Olsen has followed Sanders’ career since the Vermont politician’s election to the United States Senate in 2006. He credits Sanders’ “Brunch with Bernie” Q&A segments on the Thom Hartmann radio program as what initially interested him about Sanders’ progressive politics.
“I was impressed with him doing that stuff right off the bat and it endeared me to his perspective,” Olsen said. “He spoke a lot about where we’ve gone off track and how we can make a more equitable situation for everyone.”
Like many of his fellow delegates, Olsen believed that the 2016 Democratic platform failed to embody key liberal interests, such as raising the cap on social security payroll taxes and calling for a ban on fracking.

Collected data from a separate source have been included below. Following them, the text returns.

(** * forge-patterns: test quality validator and test creation framework

    A shallow embedding of [src/patterns/testing/test_quality_validator.py]
    and [src/patterns/testing/test_creation_framework.py], and the
    properties of their specification checked against it; then further
    properties of the two modules and of the parts of
    [src/patterns/monitoring/shared_logger.py] that compute without input
    or output.

    Conventions of the embedding:
    - Python [str] is [string] (one character per byte; the texts are taken
      to be ASCII), [int] is [Z];
    - a [float] is an exact rational [Q]: the finite values, without the
      rounding of the operations; infinities and NaN are outside the
      embedding, so a statement that quantifies over weights, thresholds or
      scores speaks of the finite ones;
    - the interpreter has its default settings (in particular the limit of
      4300 digits that Python 3.11 and later put on the conversion of an
      [int] to a string) and its recursion limit is not reached;
    - the tree built by [ast.parse] is an inductive type that keeps the
      node kinds, fields and attributes the two modules read (Python 3.9 or
      later, where a subscript's slice is an expression and every parsed
      statement has [end_lineno]);
    - an attribute that a node class does not have raises [AttributeError],
      as in Python;
    - exceptions are values of [exn]; code that can raise lives in [result],
      and code that mutates the [metrics]/[issues] objects while it may
      raise lives in the monad [M], whose state survives a raise. *)

From Stdlib Require Import String Ascii List ZArith QArith Bool Lia Arith.
From Stdlib Require Import Qround Qabs.
Import ListNotations.

Local Open Scope string_scope.
Local Open Scope Z_scope.
Set Warnings "-register-all".

(** ** Python strings *)

Module PyStr.

Definition nl : string := String "010"%char EmptyString.
Definition dq : string := String "034"%char EmptyString.
Definition dq3 : string := dq ++ dq ++ dq.

(** [s.startswith(p)] *)
Definition startswith (s p : string) : bool := String.prefix p s.

(** [sub in s] *)
Fixpoint str_in (sub s : string) : bool :=
  if String.prefix sub s then true
  else match s with
       | EmptyString => false
       | String _ s' => str_in sub s'
       end.

Definition is_upper (c : ascii) : bool :=
  let n := nat_of_ascii c in (65 <=? n)%nat && (n <=? 90)%nat.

Chief among these is a stronger stance against the Trans-Pacific Partnership (TPP), a multinational trade agreement that would effectively extend more restrictive intellectual property laws in the U.S., Japan, Vietnam, Malaysia, and Canada, among others.
“There are a lot holes in the platform,” Olsen said. “Some of our objections include the party’s weak stance on TPP, which we believe will be detrimental to how our economy will function in the future, and lifting the cap on Social Security.”

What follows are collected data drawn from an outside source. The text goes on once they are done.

(** * QUBO construction and solution post-processing

    A shallow embedding of the Python backend:
    - [knapsack.py]  : [build_knapsack_qubo] and its local helper [add_Q];
    - [decoders.py]  : the decoders and the feasibility checkers;
    - [main.py]      : [build_energy_histogram];
    - [solver.py]    : [SolverBase.__init__] and [_merge_config].

    Number model.  Python [int] is [Z].  A Python [float] is idealised as an
    exact rational ([Qc], canonical rationals with Leibniz equality): every
    statement below is about the mathematical value computed by the code,
    not about IEEE-754 rounding, NaN or signed zeros.  [math.log2] is the
    exact base-2 logarithm, so [math.ceil(math.log2 k)] is [Z.log2_up k].

    Containers.  The QUBO dictionary and the samples are finite maps
    ([gmap]); the dictionary of the histogram, whose iteration order feeds a
    sort, is an insertion-ordered association list. *)

From Stdlib Require Import ZArith QArith Qcanon Lia Sorted.
From stdpp Require Import gmap strings list fin_maps numbers pretty.

Local Open Scope Qc_scope.

(** ** Numbers *)

(** [float(n)] for a Python integer [n]. *)
Definition float_of_int (n : Z) : Qc := Qc_of_Z n.


(** [sum(...)] over numbers of type float. *)
Definition sumQ (l : list Qc) : Qc := foldr Qcplus 0 l.

(** [sum(...)] over Python integers. *)
Definition sumZ (l : list Z) : Z := foldr Z.add 0%Z l.

(** [enumerate(l)]: the elements of [l] paired with their positions. *)
Definition enumerate {A} (l : list A) : list (nat * A) := imap pair l.

(** [range(lo, hi)]. *)
Definition range (lo hi : nat) : list nat := seq lo (hi - lo).

(** ** knapsack.py *)

Module Knapsack.

(** The two [ValueError]s raised by the input checks. *)
Inductive ValueError : Set :=
| LengthMismatch        (* len(weights) != len(values) *)
| CapacityNotPositive.  (* capacity <= 0 *)

(** [add_Q(i, j, value)]: the closure mutates the dictionary [Q]; here the
    dictionary is passed in and the updated one returned. *)
Definition add_Q (Q : gmap (nat * nat) Qc) (i j : nat) (value : Qc)
  : gmap (nat * nat) Qc :=
  let '(i, j) := if (j <? i)%nat then (j, i) else (i, j) in
  match Q !! (i, j) with
  | Some c => <[(i, j) := c + value]> Q
  | None => <[(i, j) := value]> Q
  end.

(** [m_slack = math.ceil(math.log2(capacity + 1))], with [math.log2] taken
    as the exact logarithm (the rounding of [capacity + 1] and of the
    logarithm to a double, which matters from about [2^49] on, is not
    modelled). *)
Definition m_slack (capacity : Z) : nat :=
  Z.to_nat (Z.log2_up (capacity + 1)).

(** The coefficient array [a]: allocated as [[0.0] * (n_items + m_slack)],
    then written at [i] for every item and at [n_items + k] for every
    slack bit.  All writes are in range, so Python's [IndexError] cannot
    occur and the silent out-of-range behaviour of list insert is never
    exercised. *)
Definition coefficients (weights : list Z) (n_items m : nat) : list Qc :=
  let a := replicate (n_items + m) 0 in
  let a := foldl (fun a '(i, w) => <[i := float_of_int w]> a)
                 a (enumerate weights) in
  foldl (fun a k => <[(n_items + k)%nat := float_of_int (2 ^ Z.of_nat k)]> a)
        a (range 0 m).

(** The read [a[u]].  Every read below has [u < len(a)]; the default is
    never returned. *)
Definition item (a : list Qc) (u : nat) : Qc := default 0 (a !! u).

(** Loop 1: the objective, [add_Q(i, i, -float(v))]. *)
Definition objective_terms (values : list Qc) (Q : gmap (nat * nat) Qc) :=
  foldl (fun Q '(i, v) => add_Q Q i i (- v)) Q (enumerate values).

(** Loop 2: the diagonal terms of the squared constraint. *)
Definition diagonal_terms (a : list Qc) (capacity : Z) (penalty : Qc)
           (n : nat) (Q : gmap (nat * nat) Qc) :=
  foldl (fun Q u =>
           let au := item a u in
           let coeff := penalty * (au * au - 2 * float_of_int capacity * au) in
           add_Q Q u u coeff)
        Q (range 0 n).

(** Loop 3: the off-diagonal terms, [u < v]. *)
Definition offdiagonal_terms (a : list Qc) (penalty : Qc)
           (n : nat) (Q : gmap (nat * nat) Qc) :=
  foldl (fun Q u =>
           foldl (fun Q v =>
                    let coeff := 2 * penalty * item a u * item a v in
                    add_Q Q u v coeff)
                 Q (range (u + 1) n))
        Q (range 0 n).

Definition build_knapsack_qubo
           (weights : list Z) (values : list Qc) (capacity : Z) (penalty : Qc)
  : ValueError + gmap (nat * nat) Qc :=
  if negb (length weights =? length values)%nat then inl LengthMismatch
  else
    let n_items := length weights in
    if (capacity <=? 0)%Z then inl CapacityNotPositive
    else
      let m := m_slack capacity in
      let Q : gmap (nat * nat) Qc := ∅ in
      let Q := objective_terms values Q in
      let a := coefficients weights n_items m in
      let Q := diagonal_terms a capacity penalty (n_items + m) Q in
      let Q := offdiagonal_terms a penalty (n_items + m) Q in
      inr Q.

(** *** Notions used to state the properties of the builder *)







(** The coefficient of a pair, an absent key standing for 0. *)
Definition coefficient (Q : gmap (nat * nat) Qc) (k : nat * nat) : Qc :=
  default 0 (Q !! k).




(** The key under which [add_Q(i, j, _)] stores its contribution. *)
Definition canonical (i j : nat) : nat * nat :=
  if (j <? i)%nat then (j, i) else (i, j).

(** A sequence of [add_Q] calls, performed in order. *)
Definition add_all (Q : gmap (nat * nat) Qc) (calls : list (nat * nat * Qc)) :=
  foldl (fun Q '(i, j, v) => add_Q Q i j v) Q calls.

(** *** The JijModeling variant of the builder *)

(** [build_knapsack_qubo_jijmodeling]: the two input checks, then the
    JijModeling interpreter and OMMX's [to_qubo(uniform_penalty_weight=...)],
    an external conversion taken as the parameter [to_qubo]; it receives the
    instance data [v], [w], [W] and the penalty and returns [(qubo, offset)]. *)
Definition build_knapsack_qubo_jijmodeling
           (to_qubo : list Qc -> list Z -> Z -> Qc -> gmap (nat * nat) Qc * Qc)
           (weights : list Z) (values : list Qc) (capacity : Z) (penalty : Qc)
  : ValueError + gmap (nat * nat) Qc :=
  if negb (length weights =? length values)%nat then inl LengthMismatch
  else if (capacity <=? 0)%Z then inl CapacityNotPositive
  else
    let '(qubo, offset) := to_qubo values weights capacity penalty in
    inr qubo.

(** *** Further notions: selections, slack and the key set *)





(** The keys [(u, v)] with [u <= v < n], row by row. *)
Definition upper_cells (n : nat) : list (nat * nat) :=
  flat_map (fun u => map (pair u) (range u n)) (range 0 n).

End Knapsack.

(** ** decoders.py *)

Module Decoders.

(** [sample.get(u, 0) == 1]: a missing key reads as 0. *)
Definition selected (sample : gmap nat Z) (u : nat) : bool :=
  (default 0 (sample !! u) =? 1)%Z.

(** Both decoders index Python lists; [None] stands for the [IndexError]
    of an out-of-range read. *)
Definition decode_assignment_solution
           (sample : gmap nat Z) (costs : list (list Qc))
  : option (list (nat * nat) * Qc) :=
  let n_workers := length costs in
  row0 ← costs !! 0%nat;
  let n_jobs := length row0 in
  let var_index (i j : nat) : nat := (i * n_jobs + j)%nat in
  let assignments :=
    foldl (fun acc i =>
             foldl (fun acc j =>
                      let u := var_index i j in
                      if selected sample u then acc ++ [(i, j)] else acc)
                   acc (range 0 n_jobs))
          [] (range 0 n_workers) in
  cs ← mapM (fun '(i, j) => row ← costs !! i; row !! j) assignments;
  Some (assignments, sumQ cs).

Definition decode_knapsack_solution
           (sample : gmap nat Z) (weights : list Z) (values : list Qc)
  : option (list nat * Z * Qc) :=
  let n_items := length weights in
  let chosen_items :=
    List.filter (fun i => selected sample i) (range 0 n_items) in
  ws ← mapM (fun i => weights !! i) chosen_items;
  vs ← mapM (fun i => values !! i) chosen_items;
  Some (chosen_items, sumZ ws, sumQ vs).

Definition check_knapsack_constraints
           (sample : gmap nat Z) (weights : list Z) (capacity : Z)
  : option (bool * Z) :=
  ws ← mapM (fun i => weights !! i)
            (List.filter (fun i => selected sample i)
                         (range 0 (length weights)));
  let total_weight := sumZ ws in
  let feasible := (total_weight <=? capacity)%Z in
  Some (feasible, total_weight).

(** *** Notions used to state the properties of the decoders *)

(** A sample extended with an explicit 0 entry for every key of [K],
    [{**sample, **{k: 0 for k in K}}]. *)
Definition with_zeros (sample : gmap nat Z) (K : gset nat) : gmap nat Z :=
  gset_to_gmap 0%Z K ∪ sample.

(** The elements of [xs] whose position, counted from [s], satisfies [p]. *)
Fixpoint picked {A} (p : nat -> bool) (s : nat) (xs : list A) : list A :=
  match xs with
  | [] => []
  | x :: xs' => if p s then x :: picked p (S s) xs' else picked p (S s) xs'
  end.

(** The selected weight, written as the sum over all items of
    [weights[i] * x_i]. *)
Definition selected_weight (sample : gmap nat Z) (weights : list Z) : Z :=
  sumZ (imap (fun i w => if selected sample i then w else 0%Z) weights).

(** *** The feasibility check of the assignment problem *)

(** [counts[i] += 1]. *)
Definition bump (counts : list Z) (i : nat) : list Z :=
  alter (fun c => (c + 1)%Z) i counts.

Definition check_assignment_constraints
           (sample : gmap nat Z) (costs : list (list Qc))
  : option (bool * list Z * list Z) :=
  let n_workers := length costs in
  row0 ← costs !! 0%nat;
  let n_jobs := length row0 in
  let var_index (i j : nat) : nat := (i * n_jobs + j)%nat in
  let worker_counts := replicate n_workers 0%Z in
  let job_counts := replicate n_jobs 0%Z in
  let '(worker_counts, job_counts) :=
    foldl (fun st i =>
             foldl (fun '(worker_counts, job_counts) j =>
                      let u := var_index i j in
                      if selected sample u
                      then (bump worker_counts i, bump job_counts j)
                      else (worker_counts, job_counts))
                   st (range 0 n_jobs))
          (worker_counts, job_counts) (range 0 n_workers) in
  let feasible :=
    forallb (fun c => (c =? 1)%Z) worker_counts
    && forallb (fun c => (c =? 1)%Z) job_counts in
  Some (feasible, worker_counts, job_counts).

(** The cells of an [n_workers] by [n_jobs] matrix in row-major order. *)
Definition cells (n_workers n_jobs : nat) : list (nat * nat) :=
  flat_map (fun i => map (pair i) (range 0 n_jobs)) (range 0 n_workers).

(** The cells whose variable is selected. *)
Definition selected_cells (sample : gmap nat Z) (n_workers n_jobs : nat)
  : list (nat * nat) :=
  List.filter (fun p => selected sample (p.1 * n_jobs + p.2)) (cells n_workers n_jobs).

(** The number of jobs selected for worker [i], of workers for job [j]. *)
Definition jobs_of (sample : gmap nat Z) (n_jobs i : nat) : Z :=
  Z.of_nat (length (List.filter (fun j => selected sample (i * n_jobs + j))
                                (range 0 n_jobs))).

Definition workers_of (sample : gmap nat Z) (n_workers n_jobs j : nat) : Z :=
  Z.of_nat (length (List.filter (fun i => selected sample (i * n_jobs + j))
                                (range 0 n_workers))).

(** [costs[i][j]], 0 standing in for an out-of-range read. *)
Definition cost_at (costs : list (list Qc)) (p : nat * nat) : Qc :=
  default 0 (costs !! p.1 ≫= fun row => row !! p.2).

End Decoders.

(** ** main.py *)

Module Main.

(** One row of [sampleset.record]. *)
Record Row := { rec_energy : Qc; rec_num_occurrences : Z }.

Record EnergyBin := { energy : Qc; count : Z }.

The week prior, the Republicans held their convention in Cleveland, Ohio from July 18–21. Donald Trump, who clinched the nomination since last May, entered the Republican National Convention (RNC) with 1,415 bound delegates and 127 unbound superdelegates — more than he needed to secure the nomination.
Despite Trump’s solid victory in Washington’s Republican primary earlier this year, the majority of Washington state Republican delegates favored Ted Cruz and unsuccessfully demanded a roll call vote on convention rules to unbind the convention’s delegates.

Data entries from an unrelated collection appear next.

(** ** The body runs after the entry is completed *)


(** ** ContainsDelayedOperationWithTimerId *)

(** C4. Right after a successful [EnqueueWithDelay] with a timer id,
    [ContainsDelayedOperationWithTimerId] answers true for it.  Right after
    the pending entry with that id is cancelled it answers false; right
    after the entry has fired it answers false when no other pending entry
    carries the id (the body of the fired entry may have scheduled the id
    again). *)
Theorem ContainsDelayedOperationWithTimerId_after :
  (forall delay timer_id operation w self w',
     EnqueueWithDelay delay timer_id operation w = Ok (self, w') ->
     ContainsDelayedOperationWithTimerId timer_id w' = Ok (true, w'))
  /\ (forall self d w w',
        Inv w -> heap w !! data_ self = Some d -> done_ d = false ->
        Cancel self w = Ok (tt, w') ->
        ContainsDelayedOperationWithTimerId (timer_id_ d) w'
          = Ok (false, w'))
  /\ (forall self d w w',
        Inv w -> heap w !! data_ self = Some d ->
        Cancel self w = Ok (tt, w') \/ Run self w = Ok (tt, w') ->
        (forall op, op ∈ operations_ w' -> op <> self ->
           ~ carries w' op (timer_id_ d)) ->
        ContainsDelayedOperationWithTimerId (timer_id_ d) w'
          = Ok (false, w')).
Proof.
  assert (Hafter : forall self d w w',
    Inv w -> heap w !! data_ self = Some d ->
    Cancel self w = Ok (tt, w') \/ Run self w = Ok (tt, w') ->
    (forall op, op ∈ operations_ w' -> op <> self ->
       ~ carries w' op (timer_id_ d)) ->
    ContainsDelayedOperationWithTimerId (timer_id_ d) w' = Ok (false, w')).
  { intros self d w w' HI Hd Hcall Hother.
    assert (Inv w' /\ is_done (data_ self) w') as [HI' Hdone'].
    { destruct Hcall as [H|H].
      - split; [exact (Inv_Cancel self w tt w' HI H)|].
        by apply Cancel_is_done in H.
      - split; [exact (Inv_Run self w tt w' HI H)|].
        by apply Run_is_done in H. }
    assert (Hfind : find_timer_id (timer_id_ d) (heap w') (operations_ w')
                    = Ok false).
    { apply (find_timer_id_carries (timer_id_ d) w' HI').
      intros (op & Hin & Hc). apply (Hother op Hin); [|done].
      intros ->. by apply (is_done_not_pending self w'). }
    unfold ContainsDelayedOperationWithTimerId. by rewrite Hfind. }
  split_and!; [| |exact Hafter].
  - intros delay timer_id operation w self w'.
    rewrite EnqueueWithDelay_eq.
    destruct (find_timer_id timer_id (heap w) (operations_ w))
      as [[]| |] eqn:Hfind; try done.
    intros [= <- <-]. rewrite find_timer_id_false in Hfind.
    unfold ContainsDelayedOperationWithTimerId. simpl.
    assert (Hscan : forall ops,
      (forall op, op ∈ ops ->
         exists d, heap w !! data_ op = Some d /\ timer_id_ d <> timer_id) ->
      find_timer_id timer_id
        (heap w ++ [{| timer_id_ := timer_id; target_time_ := delay;
                       operation_ := operation; done_ := false |}])
        (ops ++ [{| data_ := length (heap w) |}]) = Ok true).
    { induction ops as [|op ops IH]; intros Hall; simpl.
      - rewrite list_lookup_middle by done. simpl.
        by rewrite Nat.eqb_refl.
      - destruct (Hall op (list_elem_of_here _ _)) as (d & Hd & Hne).
        rewrite (lookup_app_l_Some _ _ _ _ Hd).
        apply Nat.eqb_neq in Hne. rewrite Hne. apply IH.
        intros op' Hin. apply Hall. by apply list_elem_of_further. }
    by rewrite (Hscan _ Hfind).
  - intros self d w w' HI Hd Hdone H.
    apply (Hafter self d w w' HI Hd); [by left|].
    intros op Hin Hne (d1 & Hd1 & Ht).
    rewrite Cancel_eq in H.
    destruct (VerifyIsCurrentQueue w) as [[[] w1]| |]; [|done..].
    rewrite Hd, Hdone in H.
    destruct (bool_decide_reflect (self ∈ operations_ w)) as [Hself|]; [|done].
    injection H as <-. simpl in *.
    apply elem_of_std_remove in Hin as [_ Hin].
    rewrite list_lookup_insert_ne in Hd1.
    + apply Hne. apply (Inv_timer_ids w HI op self (timer_id_ d)); try done.
      * by exists d1.
      * by exists d.
    + intros Heq. apply Hne. symmetry. by apply handle_eq.
Qed.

“They shafted all of us,” said Brenda High of Pasco, a Republican state delegate who spoke to Robert Mak of Seattletopstory.com before the start of the RNC. “I just don’t know where I’m going to go from here.”
On July 20, Cruz declined to endorse Trump and told Republicans to “vote your conscience.” Cruz was met with boos from the crowd, but didn’t back down the next day, saying it was personal because of Trump’s attacks on his wife and father.
“I consider [Trump] to be a bit of a bully,” said High. “But hey, bullies make great leaders, so we’ll see what happens.”
While several requests to the Republican National Committee to identify or interview Asian American Republican delegates from Washington state went unanswered, a couple of Asian Americans took to the stage at the RNC.
Kimberly Yee of the Arizona Senate, the first Asian American elected to the Arizona State Legislature said, “It is time for us to get back to our conservative Republican values that make our nation great.”
And on July 21, Dr. Lisa Shin, head of Korean Americans for Trump, called Clinton a “direct threat to the American dream” in her speech. “There is only one candidate who will protect, stand with, and fight for we, the American people,” Shin said to rousing applause and cheers. “There is only one clear choice for America: that choice is Donald J. Trump.”
The RNC was marked by a string of incidents including a speech by Trump’s wife, Melania, who was accused of plagiarizing a 2008 speech given by First Lady Michelle Obama within an hour of leaving the stage.
Washington state Republican delegate Apollo Fuhriman believed that Republicans should stand by Trump as the Republican nominee regardless of their previous preference.
“I like talking about how when you’re driving a car, you have a rearview mirror, but when you spend your time staring in the rearview mirror and everything’s about the past, you get into an accident,” Fuhriman said in an interview with Mak. “You look at it, glance at it, but you move forward.”